#### Task description:
Within the entries underneath, how many lines include the string "Prop"? State only the number.

*** Records Section Begins ***

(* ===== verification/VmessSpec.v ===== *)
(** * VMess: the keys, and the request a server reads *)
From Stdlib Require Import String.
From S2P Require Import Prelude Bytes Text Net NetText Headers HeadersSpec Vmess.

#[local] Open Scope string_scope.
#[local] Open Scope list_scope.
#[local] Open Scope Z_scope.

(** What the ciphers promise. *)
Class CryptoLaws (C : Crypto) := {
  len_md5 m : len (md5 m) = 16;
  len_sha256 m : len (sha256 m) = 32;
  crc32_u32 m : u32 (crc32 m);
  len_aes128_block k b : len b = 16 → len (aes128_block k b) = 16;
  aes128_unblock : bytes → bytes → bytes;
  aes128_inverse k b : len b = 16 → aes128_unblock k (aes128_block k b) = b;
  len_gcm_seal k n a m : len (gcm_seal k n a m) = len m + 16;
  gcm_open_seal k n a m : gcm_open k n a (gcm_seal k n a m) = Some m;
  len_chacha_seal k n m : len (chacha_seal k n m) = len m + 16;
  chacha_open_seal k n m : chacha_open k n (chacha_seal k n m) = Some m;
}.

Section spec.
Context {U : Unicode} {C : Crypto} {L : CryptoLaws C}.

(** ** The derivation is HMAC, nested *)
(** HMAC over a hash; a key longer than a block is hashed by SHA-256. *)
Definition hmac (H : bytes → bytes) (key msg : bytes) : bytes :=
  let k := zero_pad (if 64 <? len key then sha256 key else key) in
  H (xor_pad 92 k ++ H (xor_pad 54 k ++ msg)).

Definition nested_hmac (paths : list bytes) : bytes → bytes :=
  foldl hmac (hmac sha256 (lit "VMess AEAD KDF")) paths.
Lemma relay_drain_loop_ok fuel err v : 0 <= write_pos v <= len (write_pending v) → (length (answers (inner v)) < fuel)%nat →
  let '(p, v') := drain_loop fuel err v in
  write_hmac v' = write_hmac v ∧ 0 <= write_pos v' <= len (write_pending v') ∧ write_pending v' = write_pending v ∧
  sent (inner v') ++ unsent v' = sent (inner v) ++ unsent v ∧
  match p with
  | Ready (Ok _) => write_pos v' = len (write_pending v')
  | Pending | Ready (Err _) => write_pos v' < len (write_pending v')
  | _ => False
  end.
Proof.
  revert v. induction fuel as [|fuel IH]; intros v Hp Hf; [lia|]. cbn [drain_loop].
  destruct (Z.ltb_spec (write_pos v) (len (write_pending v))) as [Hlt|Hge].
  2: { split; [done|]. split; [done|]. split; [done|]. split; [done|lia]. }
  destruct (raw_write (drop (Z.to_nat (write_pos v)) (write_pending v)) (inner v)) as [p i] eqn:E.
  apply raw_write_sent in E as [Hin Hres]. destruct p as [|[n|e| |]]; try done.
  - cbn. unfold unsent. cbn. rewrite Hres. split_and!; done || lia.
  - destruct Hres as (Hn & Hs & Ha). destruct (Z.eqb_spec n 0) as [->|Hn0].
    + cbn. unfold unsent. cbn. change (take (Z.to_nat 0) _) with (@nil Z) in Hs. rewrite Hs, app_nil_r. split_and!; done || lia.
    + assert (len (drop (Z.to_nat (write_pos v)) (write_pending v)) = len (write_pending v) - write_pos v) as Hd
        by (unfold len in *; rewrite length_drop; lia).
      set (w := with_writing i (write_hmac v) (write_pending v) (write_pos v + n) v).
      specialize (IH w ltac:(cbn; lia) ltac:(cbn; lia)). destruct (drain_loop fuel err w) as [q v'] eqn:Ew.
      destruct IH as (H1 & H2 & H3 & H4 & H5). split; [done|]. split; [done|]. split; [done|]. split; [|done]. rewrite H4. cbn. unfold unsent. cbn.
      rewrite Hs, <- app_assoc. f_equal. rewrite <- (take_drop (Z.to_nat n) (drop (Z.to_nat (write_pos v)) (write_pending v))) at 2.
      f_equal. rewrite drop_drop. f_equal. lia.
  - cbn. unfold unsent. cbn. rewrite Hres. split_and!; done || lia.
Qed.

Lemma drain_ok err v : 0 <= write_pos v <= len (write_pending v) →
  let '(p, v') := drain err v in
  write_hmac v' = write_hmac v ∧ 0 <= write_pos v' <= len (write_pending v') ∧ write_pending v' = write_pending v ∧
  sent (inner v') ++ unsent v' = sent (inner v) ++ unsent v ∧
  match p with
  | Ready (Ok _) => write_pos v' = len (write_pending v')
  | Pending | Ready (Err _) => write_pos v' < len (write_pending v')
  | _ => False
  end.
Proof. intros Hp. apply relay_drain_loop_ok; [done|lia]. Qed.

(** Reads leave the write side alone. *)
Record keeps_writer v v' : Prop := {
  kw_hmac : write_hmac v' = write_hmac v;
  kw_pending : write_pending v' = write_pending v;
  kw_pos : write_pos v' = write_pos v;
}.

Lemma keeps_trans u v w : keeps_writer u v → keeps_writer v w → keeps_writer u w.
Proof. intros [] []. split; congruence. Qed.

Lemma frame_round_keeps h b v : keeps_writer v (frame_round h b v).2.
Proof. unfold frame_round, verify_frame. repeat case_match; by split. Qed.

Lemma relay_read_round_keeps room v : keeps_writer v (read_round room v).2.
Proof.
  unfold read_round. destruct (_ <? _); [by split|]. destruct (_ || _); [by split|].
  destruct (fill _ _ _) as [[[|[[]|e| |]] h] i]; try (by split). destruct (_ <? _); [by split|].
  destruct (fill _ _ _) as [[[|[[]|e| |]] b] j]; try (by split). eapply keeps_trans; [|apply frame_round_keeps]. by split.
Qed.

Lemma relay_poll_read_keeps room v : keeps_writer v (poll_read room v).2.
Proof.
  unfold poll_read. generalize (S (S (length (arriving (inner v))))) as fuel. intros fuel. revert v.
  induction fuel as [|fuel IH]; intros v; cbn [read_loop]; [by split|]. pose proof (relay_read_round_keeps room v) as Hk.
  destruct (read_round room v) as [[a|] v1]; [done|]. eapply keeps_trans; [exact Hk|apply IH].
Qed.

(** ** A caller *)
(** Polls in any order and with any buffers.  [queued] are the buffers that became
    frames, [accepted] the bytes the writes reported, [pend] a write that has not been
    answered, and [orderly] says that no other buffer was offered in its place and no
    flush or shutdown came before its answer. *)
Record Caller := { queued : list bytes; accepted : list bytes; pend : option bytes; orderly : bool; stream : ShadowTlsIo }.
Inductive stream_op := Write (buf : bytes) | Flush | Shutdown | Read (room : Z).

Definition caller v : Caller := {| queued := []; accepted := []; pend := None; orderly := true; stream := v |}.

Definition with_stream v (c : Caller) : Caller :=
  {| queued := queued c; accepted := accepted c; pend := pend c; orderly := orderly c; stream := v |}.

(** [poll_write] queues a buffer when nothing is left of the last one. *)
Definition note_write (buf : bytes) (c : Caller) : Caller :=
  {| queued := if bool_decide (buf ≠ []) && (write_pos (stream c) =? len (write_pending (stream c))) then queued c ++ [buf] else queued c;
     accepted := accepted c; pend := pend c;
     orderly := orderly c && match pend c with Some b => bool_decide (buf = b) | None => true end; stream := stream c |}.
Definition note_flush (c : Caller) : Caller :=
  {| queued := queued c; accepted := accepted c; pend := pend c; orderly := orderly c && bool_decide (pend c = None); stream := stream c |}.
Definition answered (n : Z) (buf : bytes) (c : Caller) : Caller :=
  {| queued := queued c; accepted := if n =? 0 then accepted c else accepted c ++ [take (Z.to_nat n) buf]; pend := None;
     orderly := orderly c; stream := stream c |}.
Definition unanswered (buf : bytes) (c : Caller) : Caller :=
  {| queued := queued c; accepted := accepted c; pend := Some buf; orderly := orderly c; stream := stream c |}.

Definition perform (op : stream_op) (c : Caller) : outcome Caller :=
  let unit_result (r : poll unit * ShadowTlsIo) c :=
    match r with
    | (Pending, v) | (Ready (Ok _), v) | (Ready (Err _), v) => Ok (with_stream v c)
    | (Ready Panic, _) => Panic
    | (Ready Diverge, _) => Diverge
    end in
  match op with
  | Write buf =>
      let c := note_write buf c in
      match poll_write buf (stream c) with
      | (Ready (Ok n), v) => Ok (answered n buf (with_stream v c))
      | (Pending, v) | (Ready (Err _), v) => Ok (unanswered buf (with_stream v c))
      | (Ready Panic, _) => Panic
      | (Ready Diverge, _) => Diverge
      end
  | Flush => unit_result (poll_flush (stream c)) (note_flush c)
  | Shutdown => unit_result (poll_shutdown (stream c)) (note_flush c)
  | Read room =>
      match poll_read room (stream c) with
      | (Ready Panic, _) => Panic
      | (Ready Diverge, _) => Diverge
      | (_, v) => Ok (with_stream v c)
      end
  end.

*** Records Section Ends ***
*** Records Section Begins ***

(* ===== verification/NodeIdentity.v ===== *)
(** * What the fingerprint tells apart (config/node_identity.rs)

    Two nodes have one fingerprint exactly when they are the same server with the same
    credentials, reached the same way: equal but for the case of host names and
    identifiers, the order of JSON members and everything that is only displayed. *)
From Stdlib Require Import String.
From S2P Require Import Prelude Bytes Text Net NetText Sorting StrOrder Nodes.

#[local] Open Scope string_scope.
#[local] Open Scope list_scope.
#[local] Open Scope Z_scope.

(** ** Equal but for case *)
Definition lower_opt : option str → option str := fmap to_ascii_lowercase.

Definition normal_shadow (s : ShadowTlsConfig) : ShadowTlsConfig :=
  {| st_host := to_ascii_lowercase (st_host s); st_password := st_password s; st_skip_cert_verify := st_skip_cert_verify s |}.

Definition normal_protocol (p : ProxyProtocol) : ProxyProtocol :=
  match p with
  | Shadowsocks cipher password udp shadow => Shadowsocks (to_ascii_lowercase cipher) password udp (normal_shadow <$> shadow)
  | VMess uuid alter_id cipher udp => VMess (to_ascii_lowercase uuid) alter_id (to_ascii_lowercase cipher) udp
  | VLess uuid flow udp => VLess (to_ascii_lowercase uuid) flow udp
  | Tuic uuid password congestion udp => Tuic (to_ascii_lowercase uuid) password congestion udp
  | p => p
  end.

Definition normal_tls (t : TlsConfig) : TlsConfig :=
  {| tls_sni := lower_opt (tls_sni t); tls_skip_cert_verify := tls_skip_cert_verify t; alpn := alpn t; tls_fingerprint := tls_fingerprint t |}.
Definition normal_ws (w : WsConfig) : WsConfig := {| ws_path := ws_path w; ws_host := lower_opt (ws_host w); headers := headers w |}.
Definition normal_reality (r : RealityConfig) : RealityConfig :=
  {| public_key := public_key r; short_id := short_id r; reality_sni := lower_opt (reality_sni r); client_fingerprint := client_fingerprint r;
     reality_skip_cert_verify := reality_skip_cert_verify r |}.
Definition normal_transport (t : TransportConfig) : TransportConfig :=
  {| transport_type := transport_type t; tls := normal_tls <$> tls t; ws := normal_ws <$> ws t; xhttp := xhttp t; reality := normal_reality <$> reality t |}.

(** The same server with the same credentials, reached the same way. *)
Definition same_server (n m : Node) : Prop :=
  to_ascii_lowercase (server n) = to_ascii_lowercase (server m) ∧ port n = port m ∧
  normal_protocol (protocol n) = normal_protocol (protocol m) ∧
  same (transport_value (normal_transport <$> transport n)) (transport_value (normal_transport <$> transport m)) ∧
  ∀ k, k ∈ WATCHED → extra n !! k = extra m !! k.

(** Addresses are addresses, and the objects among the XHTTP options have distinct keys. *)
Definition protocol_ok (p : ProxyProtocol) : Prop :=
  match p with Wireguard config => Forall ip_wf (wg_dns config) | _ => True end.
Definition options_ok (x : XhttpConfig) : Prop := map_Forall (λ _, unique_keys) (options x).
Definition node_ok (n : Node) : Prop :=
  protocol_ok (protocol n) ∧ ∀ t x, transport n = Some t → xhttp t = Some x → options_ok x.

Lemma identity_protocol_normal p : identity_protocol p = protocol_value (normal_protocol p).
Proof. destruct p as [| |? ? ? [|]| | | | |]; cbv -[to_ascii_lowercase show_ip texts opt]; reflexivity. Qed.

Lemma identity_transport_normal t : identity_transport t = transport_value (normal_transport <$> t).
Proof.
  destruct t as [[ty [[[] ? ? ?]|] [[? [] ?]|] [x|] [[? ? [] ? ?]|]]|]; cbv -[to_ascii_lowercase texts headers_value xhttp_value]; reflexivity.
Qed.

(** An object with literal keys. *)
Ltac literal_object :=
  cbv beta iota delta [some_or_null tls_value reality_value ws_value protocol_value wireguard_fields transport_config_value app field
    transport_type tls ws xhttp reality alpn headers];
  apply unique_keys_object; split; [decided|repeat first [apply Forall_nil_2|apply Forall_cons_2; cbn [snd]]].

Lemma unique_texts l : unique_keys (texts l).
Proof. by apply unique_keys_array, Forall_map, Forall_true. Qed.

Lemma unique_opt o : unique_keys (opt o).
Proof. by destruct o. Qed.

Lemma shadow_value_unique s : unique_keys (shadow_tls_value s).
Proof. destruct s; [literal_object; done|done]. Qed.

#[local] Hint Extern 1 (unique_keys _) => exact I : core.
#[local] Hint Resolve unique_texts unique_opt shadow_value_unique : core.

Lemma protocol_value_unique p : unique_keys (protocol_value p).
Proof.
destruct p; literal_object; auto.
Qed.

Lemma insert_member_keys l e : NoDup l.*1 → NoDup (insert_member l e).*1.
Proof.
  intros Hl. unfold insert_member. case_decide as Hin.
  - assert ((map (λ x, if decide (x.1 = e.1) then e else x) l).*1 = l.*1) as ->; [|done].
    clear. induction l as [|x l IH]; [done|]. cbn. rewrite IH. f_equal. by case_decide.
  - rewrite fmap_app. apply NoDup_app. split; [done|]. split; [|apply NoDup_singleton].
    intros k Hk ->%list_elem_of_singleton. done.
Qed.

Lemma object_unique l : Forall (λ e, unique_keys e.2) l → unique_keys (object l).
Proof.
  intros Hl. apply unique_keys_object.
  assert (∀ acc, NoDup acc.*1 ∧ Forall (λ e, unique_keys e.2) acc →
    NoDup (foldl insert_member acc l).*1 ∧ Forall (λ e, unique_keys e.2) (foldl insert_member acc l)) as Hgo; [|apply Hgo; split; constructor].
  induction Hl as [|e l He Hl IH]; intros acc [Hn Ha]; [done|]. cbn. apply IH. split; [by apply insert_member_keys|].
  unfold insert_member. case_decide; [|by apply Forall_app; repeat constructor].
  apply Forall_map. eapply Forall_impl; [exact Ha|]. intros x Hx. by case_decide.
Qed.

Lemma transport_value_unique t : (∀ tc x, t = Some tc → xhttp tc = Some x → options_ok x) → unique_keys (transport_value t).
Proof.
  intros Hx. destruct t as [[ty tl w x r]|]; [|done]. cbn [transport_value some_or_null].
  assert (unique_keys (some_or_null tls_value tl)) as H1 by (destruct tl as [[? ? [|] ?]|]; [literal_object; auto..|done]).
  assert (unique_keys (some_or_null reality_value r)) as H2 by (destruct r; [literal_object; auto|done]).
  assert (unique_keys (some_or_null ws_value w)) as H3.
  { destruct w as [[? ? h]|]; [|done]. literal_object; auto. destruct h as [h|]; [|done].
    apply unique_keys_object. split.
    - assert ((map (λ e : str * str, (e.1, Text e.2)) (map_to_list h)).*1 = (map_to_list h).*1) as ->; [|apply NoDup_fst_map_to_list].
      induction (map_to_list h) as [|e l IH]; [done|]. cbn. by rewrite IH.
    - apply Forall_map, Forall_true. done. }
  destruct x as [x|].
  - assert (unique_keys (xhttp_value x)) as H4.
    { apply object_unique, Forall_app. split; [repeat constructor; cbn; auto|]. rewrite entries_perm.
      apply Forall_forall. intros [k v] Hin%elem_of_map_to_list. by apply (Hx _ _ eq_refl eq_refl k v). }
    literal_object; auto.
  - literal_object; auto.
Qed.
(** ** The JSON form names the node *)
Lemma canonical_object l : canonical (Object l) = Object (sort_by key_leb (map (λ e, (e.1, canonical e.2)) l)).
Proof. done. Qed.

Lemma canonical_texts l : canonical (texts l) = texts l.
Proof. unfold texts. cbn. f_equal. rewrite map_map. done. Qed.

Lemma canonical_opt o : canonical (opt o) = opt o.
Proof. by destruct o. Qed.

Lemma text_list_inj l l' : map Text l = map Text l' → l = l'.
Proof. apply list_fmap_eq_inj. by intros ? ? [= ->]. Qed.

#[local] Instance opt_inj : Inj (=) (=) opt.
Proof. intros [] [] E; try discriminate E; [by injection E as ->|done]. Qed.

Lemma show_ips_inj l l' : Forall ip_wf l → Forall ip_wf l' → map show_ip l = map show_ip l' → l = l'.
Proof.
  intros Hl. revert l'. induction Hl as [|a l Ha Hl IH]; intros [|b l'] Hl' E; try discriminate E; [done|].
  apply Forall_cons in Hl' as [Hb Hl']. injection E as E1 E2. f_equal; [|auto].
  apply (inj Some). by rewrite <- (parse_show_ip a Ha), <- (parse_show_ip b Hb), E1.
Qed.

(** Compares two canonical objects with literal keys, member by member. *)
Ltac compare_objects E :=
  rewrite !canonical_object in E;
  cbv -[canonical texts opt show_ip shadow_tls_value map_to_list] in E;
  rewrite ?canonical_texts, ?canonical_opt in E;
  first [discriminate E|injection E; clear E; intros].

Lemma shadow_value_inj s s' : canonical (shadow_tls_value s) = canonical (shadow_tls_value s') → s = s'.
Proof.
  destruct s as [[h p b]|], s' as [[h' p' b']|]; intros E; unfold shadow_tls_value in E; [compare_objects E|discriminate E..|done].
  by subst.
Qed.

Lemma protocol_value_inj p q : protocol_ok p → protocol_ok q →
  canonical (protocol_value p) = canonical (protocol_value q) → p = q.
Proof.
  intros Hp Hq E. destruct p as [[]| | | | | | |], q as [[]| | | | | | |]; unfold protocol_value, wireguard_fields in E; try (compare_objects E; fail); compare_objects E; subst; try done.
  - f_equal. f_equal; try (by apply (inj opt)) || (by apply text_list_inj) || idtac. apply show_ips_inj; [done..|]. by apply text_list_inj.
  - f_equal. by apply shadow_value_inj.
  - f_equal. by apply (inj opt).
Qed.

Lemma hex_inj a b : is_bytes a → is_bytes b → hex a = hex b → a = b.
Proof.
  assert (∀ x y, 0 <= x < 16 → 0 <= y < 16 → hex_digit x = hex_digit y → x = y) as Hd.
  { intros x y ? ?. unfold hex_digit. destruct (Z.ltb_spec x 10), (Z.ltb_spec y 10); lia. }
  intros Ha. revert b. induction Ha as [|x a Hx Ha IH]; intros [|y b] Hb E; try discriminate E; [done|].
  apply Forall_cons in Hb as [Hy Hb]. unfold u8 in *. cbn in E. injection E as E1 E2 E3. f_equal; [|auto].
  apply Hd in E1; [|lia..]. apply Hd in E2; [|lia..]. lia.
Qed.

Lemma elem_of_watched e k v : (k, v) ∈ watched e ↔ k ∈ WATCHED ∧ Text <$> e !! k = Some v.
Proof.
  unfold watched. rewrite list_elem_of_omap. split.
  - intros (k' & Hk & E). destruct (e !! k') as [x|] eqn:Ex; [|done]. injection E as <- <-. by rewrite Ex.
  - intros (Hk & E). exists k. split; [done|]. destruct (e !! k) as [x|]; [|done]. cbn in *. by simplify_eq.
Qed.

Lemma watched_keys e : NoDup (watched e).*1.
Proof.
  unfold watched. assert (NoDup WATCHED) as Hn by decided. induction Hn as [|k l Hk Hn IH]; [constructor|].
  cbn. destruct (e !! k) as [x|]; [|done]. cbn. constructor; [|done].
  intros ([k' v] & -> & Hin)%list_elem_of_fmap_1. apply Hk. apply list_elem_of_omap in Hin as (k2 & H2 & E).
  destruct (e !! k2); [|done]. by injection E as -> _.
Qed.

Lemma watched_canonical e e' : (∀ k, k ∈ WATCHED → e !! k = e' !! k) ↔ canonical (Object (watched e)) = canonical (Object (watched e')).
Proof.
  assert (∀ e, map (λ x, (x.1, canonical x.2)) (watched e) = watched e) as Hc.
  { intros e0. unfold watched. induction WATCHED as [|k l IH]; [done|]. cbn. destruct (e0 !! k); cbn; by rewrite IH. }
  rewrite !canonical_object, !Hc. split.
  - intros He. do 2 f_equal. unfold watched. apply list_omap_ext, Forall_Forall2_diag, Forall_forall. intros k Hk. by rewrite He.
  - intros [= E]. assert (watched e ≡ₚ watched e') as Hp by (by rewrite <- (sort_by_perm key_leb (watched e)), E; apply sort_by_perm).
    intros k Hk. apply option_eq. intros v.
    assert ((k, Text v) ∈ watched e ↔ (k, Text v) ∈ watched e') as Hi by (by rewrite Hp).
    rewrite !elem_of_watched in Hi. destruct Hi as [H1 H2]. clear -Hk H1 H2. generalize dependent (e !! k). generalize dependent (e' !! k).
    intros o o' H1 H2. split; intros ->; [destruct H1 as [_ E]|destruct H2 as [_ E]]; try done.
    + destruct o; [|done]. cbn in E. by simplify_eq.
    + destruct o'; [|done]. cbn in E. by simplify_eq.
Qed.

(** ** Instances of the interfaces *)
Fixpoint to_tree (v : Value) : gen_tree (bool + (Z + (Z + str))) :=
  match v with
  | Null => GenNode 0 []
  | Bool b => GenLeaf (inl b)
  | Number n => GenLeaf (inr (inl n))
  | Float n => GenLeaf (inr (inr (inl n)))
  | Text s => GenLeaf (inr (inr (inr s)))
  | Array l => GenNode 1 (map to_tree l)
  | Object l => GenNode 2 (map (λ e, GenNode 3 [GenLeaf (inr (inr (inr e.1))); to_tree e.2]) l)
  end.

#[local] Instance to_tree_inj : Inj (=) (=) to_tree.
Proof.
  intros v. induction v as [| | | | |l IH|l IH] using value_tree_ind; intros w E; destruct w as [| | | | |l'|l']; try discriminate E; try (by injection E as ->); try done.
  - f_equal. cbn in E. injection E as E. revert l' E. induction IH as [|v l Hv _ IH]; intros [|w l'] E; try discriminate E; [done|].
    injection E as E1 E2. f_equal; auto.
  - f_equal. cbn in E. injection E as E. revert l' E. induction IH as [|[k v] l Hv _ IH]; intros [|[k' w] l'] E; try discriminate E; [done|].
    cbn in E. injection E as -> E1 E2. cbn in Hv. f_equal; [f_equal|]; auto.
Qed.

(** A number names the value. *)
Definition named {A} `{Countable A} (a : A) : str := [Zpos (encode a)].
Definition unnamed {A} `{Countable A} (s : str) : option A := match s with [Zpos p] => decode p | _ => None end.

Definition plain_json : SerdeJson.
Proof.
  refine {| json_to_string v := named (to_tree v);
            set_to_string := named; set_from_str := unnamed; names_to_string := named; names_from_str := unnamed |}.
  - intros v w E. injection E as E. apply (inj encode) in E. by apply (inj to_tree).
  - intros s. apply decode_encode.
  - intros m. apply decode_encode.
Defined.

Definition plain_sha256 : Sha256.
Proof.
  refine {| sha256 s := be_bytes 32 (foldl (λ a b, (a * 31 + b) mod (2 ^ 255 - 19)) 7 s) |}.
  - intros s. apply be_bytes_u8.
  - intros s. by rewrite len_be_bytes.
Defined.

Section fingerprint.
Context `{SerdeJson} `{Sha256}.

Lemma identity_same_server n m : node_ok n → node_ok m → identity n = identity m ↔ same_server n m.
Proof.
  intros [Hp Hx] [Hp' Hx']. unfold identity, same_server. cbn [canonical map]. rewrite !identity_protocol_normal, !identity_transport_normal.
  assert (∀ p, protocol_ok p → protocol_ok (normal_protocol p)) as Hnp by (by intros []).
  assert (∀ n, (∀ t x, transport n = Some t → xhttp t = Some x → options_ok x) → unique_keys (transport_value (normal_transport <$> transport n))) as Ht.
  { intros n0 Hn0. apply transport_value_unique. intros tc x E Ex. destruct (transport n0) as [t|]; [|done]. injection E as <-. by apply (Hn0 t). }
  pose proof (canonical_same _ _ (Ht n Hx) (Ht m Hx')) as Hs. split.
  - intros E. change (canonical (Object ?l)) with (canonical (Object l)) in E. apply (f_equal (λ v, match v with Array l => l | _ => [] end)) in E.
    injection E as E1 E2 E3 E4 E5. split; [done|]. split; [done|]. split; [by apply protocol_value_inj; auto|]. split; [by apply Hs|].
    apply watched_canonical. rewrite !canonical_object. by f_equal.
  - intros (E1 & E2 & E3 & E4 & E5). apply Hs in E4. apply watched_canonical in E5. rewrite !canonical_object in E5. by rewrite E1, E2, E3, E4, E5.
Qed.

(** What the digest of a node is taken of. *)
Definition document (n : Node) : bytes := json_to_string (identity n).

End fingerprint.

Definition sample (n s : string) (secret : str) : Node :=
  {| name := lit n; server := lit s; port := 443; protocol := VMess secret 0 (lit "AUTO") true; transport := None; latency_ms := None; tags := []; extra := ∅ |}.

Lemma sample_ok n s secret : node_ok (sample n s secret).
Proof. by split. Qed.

*** Records Section Ends ***

#### Answer box:
5